Indimenticabili le sorelle Giovanna e Peppinella chiamate pure “sorelle pesce pesce”. Quando passavano, una davanti e l’altra dietro, se qualcuno le guardava o diceva qualcosa era la fine. le urla e le parolacce si sprecavano, e anche le ciabattate.

 

Latina un film di fantascienza

Torniamo al tempo nostro e a questa tragedia globale. Vado al supermercato, e c’è la fila fuori, fortuna che da queste parti non piove mai. Tutti con guanti e mascherine, qualcuno mi saluta, ma io non riconosco nessuno, saluto per educazione. Sembra di stare in un film di fantascienza americano degli anni novanta. Un vero incubo, e pensi –Ora mi sveglio ed è tutto finito-. Mentre torno a casa costeggio i giardinetti e mi vedo ragazzetto, su una di quelle panchine ad amoreggiare con la mia fidanzatina.

due alieni a Palazzo M

Mi viene da pensare a come faranno gli adolescenti a innamorarsi, e a come faranno a nascere nuovi amori, senza sfiorarsi le mani senza il brivido delle carezze. Si baceranno forse con le mascherine a un metro l’uno dall’altro? E se fosse accaduto quaranta anni fa, come avremmo fatto noi, con solo due canali tv, senza internet? Saremmo morti tutti di inedia?

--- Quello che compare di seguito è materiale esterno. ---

(** * USD viewers: triangulation, primitive tessellation and orbit camera

    A shallow embedding of the geometric core of the three viewers in
    [usd_viewer/]: [usd_basic_viewer.py], [usd_hydra_viewer.py] and
    [usd_hydra_viewer_pyqt6.py].

    Number model.  Python floats are idealised as real numbers ([R]); Python
    integers (face counts, vertex indices) are [Z].  Sequences are lists and
    indexing follows Python: a negative index counts from the end and an index
    outside [-len, len) raises [IndexError], modelled by [None].

    Drawing model.  A render method is a function from the viewer state and
    the prim to the sequence of OpenGL calls it issues, in order. *)

From Stdlib Require Import Reals Lra Lia ZArith List Bool.
Import ListNotations.

Open Scope R_scope.

(** ** Python built-ins used by the viewers *)

Module Py.

(** [max(a, b)]: the first argument is kept unless a later one is strictly
    greater. *)
Definition max2 (a b : R) : R := if Rlt_dec a b then b else a.

(** [min(a, b)]: the first argument is kept unless a later one is strictly
    smaller. *)
Definition min2 (a b : R) : R := if Rlt_dec b a then b else a.

(** [max(a, b, c)]. *)
Definition max3 (a b c : R) : R := max2 (max2 a b) c.

(** [x or d] on an attribute value: [None] and [0.0] are falsy. *)
Definition or_default (x : option R) (d : R) : R :=
  match x with
  | Some v => if Req_dec_T v 0 then d else v
  | None => d
  end.

(** [seq[i]] with Python's treatment of negative and out-of-range indices. *)
Definition getitem {A : Type} (l : list A) (i : Z) : option A :=
  let n := Z.of_nat (length l) in
  if (0 <=? i)%Z then nth_error l (Z.to_nat i)
  else if (- n <=? i)%Z then nth_error l (Z.to_nat (n + i))
  else None.

(** [range(lo, hi)] as a list of integers. *)
Definition range (lo hi : Z) : list Z :=
  map (fun k => (lo + Z.of_nat k)%Z) (seq 0 (Z.to_nat (hi - lo))).

(** Truth value of a sequence returned by [attr.Get()]: [None] and the empty
    sequence are falsy. *)
Definition truthy {A : Type} (x : option (list A)) : bool :=
  match x with
  | Some (_ :: _) => true
  | _ => false
  end.

End Py.

(** ** Vectors *)

Definition Vec3 : Type := (R * R * R)%type.

Definition vx (v : Vec3) : R := fst (fst v).
Definition vy (v : Vec3) : R := snd (fst v).
Definition vz (v : Vec3) : R := snd v.

Definition vsub (a b : Vec3) : Vec3 := (vx a - vx b, vy a - vy b, vz a - vz b).

Definition cross (a b : Vec3) : Vec3 :=
  (vy a * vz b - vz a * vy b,
   vz a * vx b - vx a * vz b,
   vx a * vy b - vy a * vx b).

(** [sum(x*x for x in n)] *)
Definition sum_sq (n : Vec3) : R := 0 + vx n * vx n + vy n * vy n + vz n * vz n.

(** Euclidean length, [math.sqrt(sum(x*x for x in n))] and [np.linalg.norm]. *)
Definition norm (n : Vec3) : R := sqrt (sum_sq n).

Definition vdiv (n : Vec3) (l : R) : Vec3 := (vx n / l, vy n / l, vz n / l).

Definition up_vector : Vec3 := (0, 1, 0).

(** ** Orbit cameras *)

(** [usd_basic_viewer.py], class [Camera]. *)
Module BasicCamera.

Record Camera : Type := mkCamera {
  distance : R;
  azimuth : R;
  elevation : R;
  target : Vec3
}.

Definition init : Camera := mkCamera 5.0 45.0 30.0 (0, 0, 0).

Definition rotate (self : Camera) (dx dy : R) : Camera :=
  let azimuth1 := azimuth self - dx * 0.5 in
  let elevation1 := elevation self + dy * 0.5 in
  let elevation2 := Py.max2 (-89) (Py.min2 89 elevation1) in
  mkCamera (distance self) azimuth1 elevation2 (target self).

Definition zoom (self : Camera) (delta : R) : Camera :=
  let distance1 := distance self * (1.0 - delta * 0.1) in
  let distance2 := Py.max2 0.1 (Py.min2 100.0 distance1) in
  mkCamera distance2 (azimuth self) (elevation self) (target self).

End BasicCamera.

(** [usd_hydra_viewer_pyqt6.py], class [Camera]. *)
Module PyQt6Camera.

Record Camera : Type := mkCamera {
  distance : R;
  azimuth : R;
  elevation : R;
  target : Vec3;
  fov : R;
  near : R;
  far : R
}.

Definition init : Camera := mkCamera 10.0 45.0 30.0 (0, 0, 0) 45.0 0.1 10000.0.

Definition rotate (self : Camera) (dx dy : R) : Camera :=
  let azimuth1 := azimuth self - dx * 0.3 in
  let elevation1 := elevation self + dy * 0.3 in
  let elevation2 := Py.max2 (-89) (Py.min2 89 elevation1) in
  mkCamera (distance self) azimuth1 elevation2 (target self)
           (fov self) (near self) (far self).

Definition zoom (self : Camera) (delta : R) : Camera :=
  let distance1 := distance self * (1.0 - delta * 0.1) in
  let distance2 := Py.max2 0.01 (Py.min2 10000 distance1) in
  mkCamera distance2 (azimuth self) (elevation self) (target self)
           (fov self) (near self) (far self).

Definition frame_bounds (self : Camera) (bbox_min bbox_max : Vec3) : Camera :=
  let target1 :=
    ((vx bbox_min + vx bbox_max) / 2,
     (vy bbox_min + vy bbox_max) / 2,
     (vz bbox_min + vz bbox_max) / 2) in
  let size :=
    Py.max3 (vx bbox_max - vx bbox_min)
            (vy bbox_max - vy bbox_min)
            (vz bbox_max - vz bbox_min) in
  let distance1 := if Rlt_dec 0 size then size * 2.0 else 10.0 in
  mkCamera distance1 (azimuth self) (elevation self) target1
           (fov self) (near self) (far self).

End PyQt6Camera.

(** [usd_hydra_viewer.py], class [Camera].  The target is stored as a
    [Gf.Vec3d] when the USD bindings are present and as a list otherwise; both
    hold the same three components, so one [Vec3] field stands for either. *)
Module HydraCamera.

Record Camera : Type := mkCamera {
  distance : R;
  azimuth : R;
  elevation : R;
  target : Vec3;
  fov : R;
  near : R;
  far : R
}.

Definition init : Camera := mkCamera 10.0 45.0 30.0 (0, 0, 0) 45.0 0.1 10000.0.

Definition rotate (self : Camera) (dx dy : R) : Camera :=
  let azimuth1 := azimuth self - dx * 0.3 in
  let elevation1 := elevation self + dy * 0.3 in
  let elevation2 := Py.max2 (-89) (Py.min2 89 elevation1) in
  mkCamera (distance self) azimuth1 elevation2 (target self)
           (fov self) (near self) (far self).

Definition frame_bounds (USD_HYDRA_AVAILABLE : bool) (self : Camera)
    (bbox_min bbox_max : Vec3) : Camera :=
  let center :=
    ((vx bbox_min + vx bbox_max) / 2,
     (vy bbox_min + vy bbox_max) / 2,
     (vz bbox_min + vz bbox_max) / 2) in
  let size :=
    Py.max3 (vx bbox_max - vx bbox_min)
            (vy bbox_max - vy bbox_min)
            (vz bbox_max - vz bbox_min) in
  let target1 := if USD_HYDRA_AVAILABLE then center else center in
  let distance1 := if Rlt_dec 0 size then size * 2.0 else 10.0 in
  mkCamera distance1 (azimuth self) (elevation self) target1
           (fov self) (near self) (far self).

End HydraCamera.

(** A sequence of mouse drags [(dx, dy)], each handled by [rotate]. *)
Definition drag {C : Type} (rotate : C -> R -> R -> C) (cam : C)
    (moves : list (R * R)) : C :=
  fold_left (fun c m => rotate c (fst m) (snd m)) moves cam.

(** [n] calls of [rotate(dx, dy)] in a row. *)
Fixpoint repeat_rotate {C : Type} (rotate : C -> R -> R -> C) (dx dy : R)
    (n : nat) (cam : C) : C :=
  match n with
  | O => cam
  | S n' => repeat_rotate rotate dx dy n' (rotate cam dx dy)
  end.

(** ** The scene source and the draw surface *)

(** A time coordinate: [Usd.TimeCode.Default()] or [Usd.TimeCode(t)]. *)
Inductive TimeCode : Type :=
| Default
| At (t : R).

(** A 4x4 matrix, by row and column. *)
Definition Matrix4 : Type := nat -> nat -> R.

(** [np.eye(4)] *)
Definition eye4 : Matrix4 := fun i j => if Nat.eqb i j then 1 else 0.

(** [m.T] *)
Definition transpose (m : Matrix4) : Matrix4 := fun i j => m j i.

(** [m.flatten()] and [list(m.GetArray())]: the 16 entries, row by row. *)
Definition flatten (m : Matrix4) : list R :=
  flat_map (fun i => map (fun j => m i j) (seq 0 4)) (seq 0 4).

Inductive PrimType : Type :=
| Xform | Mesh | Cube | Sphere | Cylinder | Cone | Capsule | Light | Other.

(** What the viewers read from a prim.  An attribute's [Get()] yields [None]
    when the attribute holds no value. *)
Record Prim : Type := mkPrim {
  prim_type : PrimType;
  points : TimeCode -> option (list Vec3);
  faceVertexIndices : option (list Z);
  faceVertexCounts : option (list Z);
  size : option R;
  radius : option R;
  height : option R;
  displayColor : option (list Vec3);
  localToWorld : TimeCode -> Matrix4
}.

Inductive GLenum : Type :=
| GL_TRIANGLES | GL_QUADS | GL_QUAD_STRIP | GL_TRIANGLE_FAN
| GL_FRONT_AND_BACK | GL_LINE | GL_FILL | GL_POINT
| GL_LIGHTING | GL_COLOR_MATERIAL | GL_AMBIENT_AND_DIFFUSE.

(** The OpenGL calls issued by the render methods. *)
Inductive GLCall : Type :=
| glPushMatrix
| glPopMatrix
| glMultMatrixf (m : list R)
| glMultMatrixd (m : list R)
| glColor3f (r g b : R)
| glPolygonMode (face mode : GLenum)
| glPointSize (s : R)
| glEnable (cap : GLenum)
| glDisable (cap : GLenum)
| glColorMaterial (face mode : GLenum)
| glBegin (mode : GLenum)
| glEnd
| glNormal3f (x y z : R)
| glVertex3f (x y z : R).

(** The calls that take a whole vector: [glNormal3fv(n)], [glVertex3fv(v)],
    and [glNormal3f], [glVertex3f], [glColor3f] applied to an unpacked
    sequence. *)
Definition glNormal3fv (n : Vec3) : GLCall := glNormal3f (vx n) (vy n) (vz n).
Definition glVertex3fv (v : Vec3) : GLCall := glVertex3f (vx v) (vy v) (vz v).
Definition glColor3fv (c : Vec3) : GLCall := glColor3f (vx c) (vy c) (vz c).

(** The calls that carry geometry: primitive brackets, normals, vertices. *)
Definition is_geometry (c : GLCall) : bool :=
  match c with
  | glBegin _ | glEnd | glNormal3f _ _ _ | glVertex3f _ _ _ => true
  | _ => false
  end.

Definition geometry (calls : list GLCall) : list GLCall :=
  filter is_geometry calls.

(** The colours set by a call sequence, in order. *)
Definition colors_of (calls : list GLCall) : list Vec3 :=
  flat_map (fun c => match c with glColor3f r g b => [(r, g, b)] | _ => [] end)
           calls.

(** Sequencing of computations that may raise [IndexError]. *)
Definition bind {A B : Type} (x : option A) (f : A -> option B) : option B :=
  match x with
  | Some a => f a
  | None => None
  end.
Lemma blue_range (c : Z) : 0 <= blue c < 32.
Proof.
  unfold blue. change 31 with (Z.ones 5). rewrite Z.land_ones by lia.
  apply Z.mod_pos_bound. lia.
Qed.

(** X28. The ring runs from the start colour to the end colour. The eight
    circles have the radii 120 down to 113; the outermost has exactly the
    start colour and the innermost exactly the end colour; and in every
    circle each of the three channels lies between its start and its end
    value: the rounding of the blend in [float] never pushes a channel out
    of its bit field. *)
Theorem outer_ring_runs_from_start_to_end (start_color end_color : Z) :
  -32768 <= start_color < 32768 -> -32768 <= end_color < 32768 ->
  map fst (draw_outer_ring start_color end_color)
  = [120; 119; 118; 117; 116; 115; 114; 113]
  /\ nth 0 (map snd (draw_outer_ring start_color end_color)) 0
     = uint16 start_color
  /\ nth 7 (map snd (draw_outer_ring start_color end_color)) 0
     = uint16 end_color
  /\ (forall radius color,
        In (radius, color) (draw_outer_ring start_color end_color) ->
        Z.min (red start_color) (red end_color) <= red color
        <= Z.max (red start_color) (red end_color)
        /\ Z.min (green start_color) (green end_color) <= green color
           <= Z.max (green start_color) (green end_color)
        /\ Z.min (blue start_color) (blue end_color) <= blue color
           <= Z.max (blue start_color) (blue end_color)).
Proof.
  intros Hs He.
  pose proof (red_range start_color) as Hrs.
  pose proof (red_range end_color) as Hre.
  pose proof (green_range start_color) as Hgs.
  pose proof (green_range end_color) as Hge.
  pose proof (blue_range start_color) as Hbs.
  pose proof (blue_range end_color) as Hbe.
  unfold draw_outer_ring. cbv zeta.
  fold (compose (blend (red start_color) (red end_color) 0)
                (blend (green start_color) (green end_color) 0)
                (blend (blue start_color) (blue end_color) 0)).
  rewrite map_map. cbn [map fst nth snd].
  split; [reflexivity|].
  assert (Hr : forall i, 0 <= i < 8 ->
             blend (red start_color) (red end_color) 0 = red start_color
             /\ blend (red start_color) (red end_color) 7 = red end_color
             /\ Z.min (red start_color) (red end_color)
                <= blend (red start_color) (red end_color) i
                <= Z.max (red start_color) (red end_color))
    by (intros i Hi; apply blend_between; lia).
  assert (Hg : forall i, 0 <= i < 8 ->
             blend (green start_color) (green end_color) 0 = green start_color
             /\ blend (green start_color) (green end_color) 7 = green end_color
             /\ Z.min (green start_color) (green end_color)
                <= blend (green start_color) (green end_color) i
                <= Z.max (green start_color) (green end_color))
    by (intros i Hi; apply blend_between; lia).
  assert (Hb : forall i, 0 <= i < 8 ->
             blend (blue start_color) (blue end_color) 0 = blue start_color
             /\ blend (blue start_color) (blue end_color) 7 = blue end_color
             /\ Z.min (blue start_color) (blue end_color)
                <= blend (blue start_color) (blue end_color) i
                <= Z.max (blue start_color) (blue end_color))
    by (intros i Hi; apply blend_between; lia).
  generalize dependent (blend (red start_color) (red end_color)).
  generalize dependent (blend (green start_color) (green end_color)).
  generalize dependent (blend (blue start_color) (blue end_color)).
  intros fb Hb fg Hg fr Hr.
  split.
  { destruct (Hr 0 ltac:(lia)) as (-> & _). destruct (Hg 0 ltac:(lia)) as (-> & _).
    destruct (Hb 0 ltac:(lia)) as (-> & _).
    apply compose_of_channels, Hs. }
  split.
  { fold (compose (fr 7) (fg 7) (fb 7)).
    destruct (Hr 0 ltac:(lia)) as (_ & -> & _).
    destruct (Hg 0 ltac:(lia)) as (_ & -> & _).
    destruct (Hb 0 ltac:(lia)) as (_ & -> & _).
    apply compose_of_channels, He. }
  intros radius color Hin.
  assert (Hex : exists i, 0 <= i < 8 /\ color = compose (fr i) (fg i) (fb i)).
  { cbn [In] in Hin.
    repeat (destruct Hin as [Hin|Hin];
            [injection Hin as _ <-; eexists; split; [|reflexivity]; lia|]).
    destruct Hin. }
  destruct Hex as (i & Hi & ->).
  destruct (Hr i Hi) as (_ & _ & Hri). destruct (Hg i Hi) as (_ & _ & Hgi).
  destruct (Hb i Hi) as (_ & _ & Hbi).
  destruct (channels_of_compose (fr i) (fg i) (fb i)) as (-> & -> & ->); lia.
Qed.
(** * Verification of the cjmines CSP engine and board logic

    Shallow embedding of [src/src/csp/csp.cpp] ([CSPSolver]) and of the board
    operations of [src/src/game_logic.cpp] ([reveal_cell], [toggle_flag_cell],
    [flag_cell], [flag_adjacent_cells], [reveal_adjacent_cells], [field_clear]),
    of board generation and loading ([generate_board], [read_board_from_file]),
    of the display ([get_color_pair], [display_board]) and of the key handling
    and game loop ([create_action_map], [start_game]). *)

From stdpp Require Import base gmap list strings.
From Stdlib Require Import ZArith Lia Ascii.

Open Scope Z_scope.

(* ================================================================= *)
(** ** The generic CSP engine (csp.hpp / csp.cpp) *)

Module CSP.

(** [CSPSolver::Variable], [CSPSolver::Domain], [CSPSolver::Assignment]. *)
Abbreviation Var := string. (* [Variable] is a Rocq keyword *)
Abbreviation Domain := (list Z).
Abbreviation Assignment := (gmap string Z).

(** [CSPSolver::Constraint] is a [std::function<bool(const Assignment&)>].
    A constraint may throw (the example lambdas use [assignment.at], which
    raises [std::out_of_range] on an absent key): [None] is a raised exception. *)
Abbreviation Constraint := (Assignment -> option bool).

(** The three private members of [CSPSolver]. *)
Record CSPSolver := mkSolver {
  variables : list Var;
  domains : gmap string Domain;
  constraints : list Constraint
}.

(** [add_constraint] as the header declares it: [constraints.push_back(c)]. *)
Definition add_constraint (s : CSPSolver) (c : Constraint) : CSPSolver :=
  mkSolver (variables s) (domains s) (constraints s ++ [c]).

(** How a call of [solve] ends: it returns a [bool], an exception escapes it
    ([std::out_of_range] from [domains.at] or from a constraint), or the
    recursion does not terminate within the given fuel. *)
Inductive outcome := Ret (b : bool) | Raised | OutOfFuel.

(** [select_unassigned_variable]: the first registered variable absent from
    the assignment, or the empty string ("Should never reach here"). *)
Definition select_unassigned_variable (s : CSPSolver) (a : Assignment) : Var :=
  match list_find (fun v => a !! v = None) (variables s) with
  | Some (_, v) => v
  | None => ""
  end.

Troppe domande, preferisco pensare positivo. Spero presto che tutto questo rimarrà solo un brutto ricordo.

 

Intanto, nel silenzio più assoluto, sento i dodici rintocchi dall’orologio della torre di piazza del Popolo. È mezzanotte e per me la serata, quarant’anni fa era appena iniziata…

 

Per i ragazzi

Date retta, state a casa ragazzi, è necessario per la salute di tutti. lo so è un grande sacrificio, ma sono certo che tornerete ad amarvi, a sfiorarvi la mano e a baciarvi senza mascherine.